10. Amendment, Suspension and Termination
The Board may at any time alter, suspend or discontinue the Plan, provided, however, that the Board shall not, without the approval of the shareholders of the Bank, amend the Plan to: (a) increase the maximum number of shares as to which options may be granted (other than as provided in Paragraph 13 of the Plan), (b) materially increase the benefits accruing to participants under the Plan, or (c) materially modify the requirements for eligibility for participation in the Plan.
The options granted hereby will terminate automatically at the close of business on the date which is ten years from the date of grant as set forth in Appendix A unless terminated prior thereto as hereinabove provided or unless otherwise provided in Appendix A.
11. Board Authority
Any question concerning the interpretation of this Agreement, any adjustments required to be made under Paragraph 7 of this Agreement, and any controversy which may arise under this Agreement shall be determined by the Board of Directors of the Bank in its sole discretion.
12. Plan Governs
The terms of this Agreement are governed by the terms of the Plan, a copy of which is attached hereto as Appendix B and made a part hereof as if fully set forth herein, and in the case of any inconsistency between the terms of this Agreement and the terms of the Plan, the terms of the Plan shall govern.
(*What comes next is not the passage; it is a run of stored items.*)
Lemma save_consistent f now_id now_created w :
  activeTab w = tab_add →
  (truthy (AddQuestion.image f) = true →
   Number_toString now_id ∉ map id (questions w)) →
  consistent w → consistent (AddQuestion.save f now_id now_created w).
Proof.
  intros Htab Hfresh [Hnd Hpool]. unfold AddQuestion.save, AddQuestion.handleSave.
  destruct (AddQuestion.image f) as [[|c img]|]; simpl in *; try done.
  split; simpl.
  - apply NoDup_cons. split; [by apply Hfresh|done].
  - by rewrite Htab.
Qed.

Lemma exam_view_mode w : exam_view w = true → mode (review w) = mode_exam.
Proof. by intros [?%bool_decide_eq_true _]%andb_true_iff. Qed.

End Consistency.

Section EventEffects.

Variable LocalTZA : Z → Z.
Implicit Types (e : Event) (w : World) (g : Rng).

Lemma consistent_initial (qs : list Question) (store : Storage) :
  NoDup (map id qs) → consistent (World_initial qs store).
Proof. intros Hnd. by split. Qed.

Lemma dispatch_handle e w g w' g' :
  dispatch LocalTZA e w g = Return (w', g') → handle LocalTZA e w g = Return (w', g').
Proof.
  unfold dispatch. destruct (handle LocalTZA e w g) as [[w1 g1]|]; [|done].
  by destruct (render w1).
Qed.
Initially capitalized terms used in this agreement shall have the same meaning as provided in the Plan, unless otherwise specifically provided herein.
13. Notice
Whenever any notice is required or permitted hereunder, such notice must be in writing and personally delivered, or sent by mail. Any notice required or permitted to be delivered hereunder shall be deemed to be delivered, whether actually received or not, on the third business day after it is deposited in the United States mail, certified or registered, postage prepaid, addressed to the person who is to receive it at the address which such person has theretofore specified by written notice delivered in accordance herewith. The Bank or Holder may change, at any time and from time to time, by written notice to the other, the address previously specified for receiving notices. Until changed in accordance herewith, the Bank specifies its address as set forth below:
P.O. Box 6548
000 Xxxxxx Xxxx
Greenville, S.C. 29606
Until changed in accordance herewith, the Holder specifies his address is as set forth on Appendix A hereto.
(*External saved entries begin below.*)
(** * Receiver.cpp: the receiving side of a multi-port file transfer

    A shallow embedding of [src/Receiver.cpp]: the two framing helpers
    [readAtLeast] and [readAtMost], the worker [Receiver::receiveOne], the
    progress tracker [Receiver::progressTracker] and the session operations
    [Receiver::start] and [Receiver::finish].

    Machine integers are kept as [Z]; a conversion to [size_t] is written
    [u64], a conversion to [ssize_t] / [int64_t] is written [s64].  Signed
    arithmetic is left exact (signed overflow has no defined result in C++).
    Everything the operating system decides (what a [read] delivers, whether a
    file opens) is an explicit script that the model consumes call by call. *)

From Stdlib Require Import ZArith List Lia Bool.
Import ListNotations.
Local Open Scope Z_scope.

Set Implicit Arguments.

(** ** Machine integers *)

Module Ints.

Definition two64 : Z := 2 ^ 64.
Definition two63 : Z := 2 ^ 63.

(** conversion to an unsigned 64-bit integer ([size_t]) *)
Definition u64 (z : Z) : Z := z mod two64.

(** conversion to a signed 64-bit integer ([ssize_t], [int64_t]) *)
Definition s64 (z : Z) : Z := (z + two63) mod two64 - two63.

(** conversion to a [char] (signed, 8 bits) *)
Definition s8 (z : Z) : Z := (z + 128) mod 256 - 128.

Definition len {A} (l : list A) : Z := Z.of_nat (length l).

End Ints.
Export Ints.

(** ** Outcomes of code that can abort

    [CHECK] and [WDT_CHECK] abort the process when their condition fails;
    loops of the model that run on fuel report when it ran out. *)

Inductive run (A : Type) : Type :=
| Val (a : A)
| CheckFailed
| OutOfFuel.
Arguments CheckFailed {A}.
Arguments OutOfFuel {A}.

(** ** The socket

    [ServerSocket.h] is not part of the sources; the worker uses [listen],
    [acceptNextConnection], [read], [write] and [closeCurrentConnection].
    What the network does is a script: the result of each [listen], the
    result of each accept together with the byte stream of the accepted
    connection, and for a connection the sequence of segments and read errors
    the kernel will hand out.  A stream that has run dry is at end of file. *)

Inductive rd_event : Type :=
| Bytes (bs : list Z)        (* a segment; the empty segment is an end of file *)
| Fail (e : positive).       (* a read error: [read] returns [- e] *)

Record ServerSocket : Type := mkSocket {
  getListenFd : Z;                             (* descriptor of the listening socket *)
  getFd : Z;                                   (* descriptor of the accepted connection *)
  listenScript : nat -> Z;                     (* ErrorCode of the n-th listen() *)
  listenCalls : nat;
  acceptScript : nat -> Z * list rd_event;     (* ErrorCode and stream of the n-th accept *)
  acceptCalls : nat;
  incoming : list rd_event;                    (* what the current connection still delivers *)
  sent : list (list Z);                        (* buffers handed to write(), oldest first *)
  closedConnections : nat
}.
14. Unenforceability of Portion of Agreement.
In the event any provision of this Agreement shall be held to be illegal, invalid, or unenforceable for any reason, the illegality, invalidity, or unenforceability of such provision shall not affect the remaining provisions of this Agreement, but shall be fully severable and this Agreement shall be construed and enforced as if the illegal, invalid, or unenforceable provision had never been included herein.
15. Effect of Emergency Economic Stabilization Act of 2008.
Notwithstanding any provision hereof, or the Plan, to the contrary, if any obligation of the Company to the Federal government arising from financial assistance provided under the Troubled Asset Relief Program established pursuant to the Emergency Economic Stabilization Act of 2008, as amended, remains outstanding at a time when the terms of this Agreement or the Plan would cause the vesting of the Holder’s rights to exercise options to be accelerated (i) as a result of the termination of the Holder’s employment by the Company, or its subsidiary, or (ii) due to a change in control, then such acceleration shall not occur.
IN WITHNESS HEREOF, the Bank has caused this Agreement to be executed and the Holder has hereunder set his hand on this day and year set forth on Appendix A as the Date of Grant.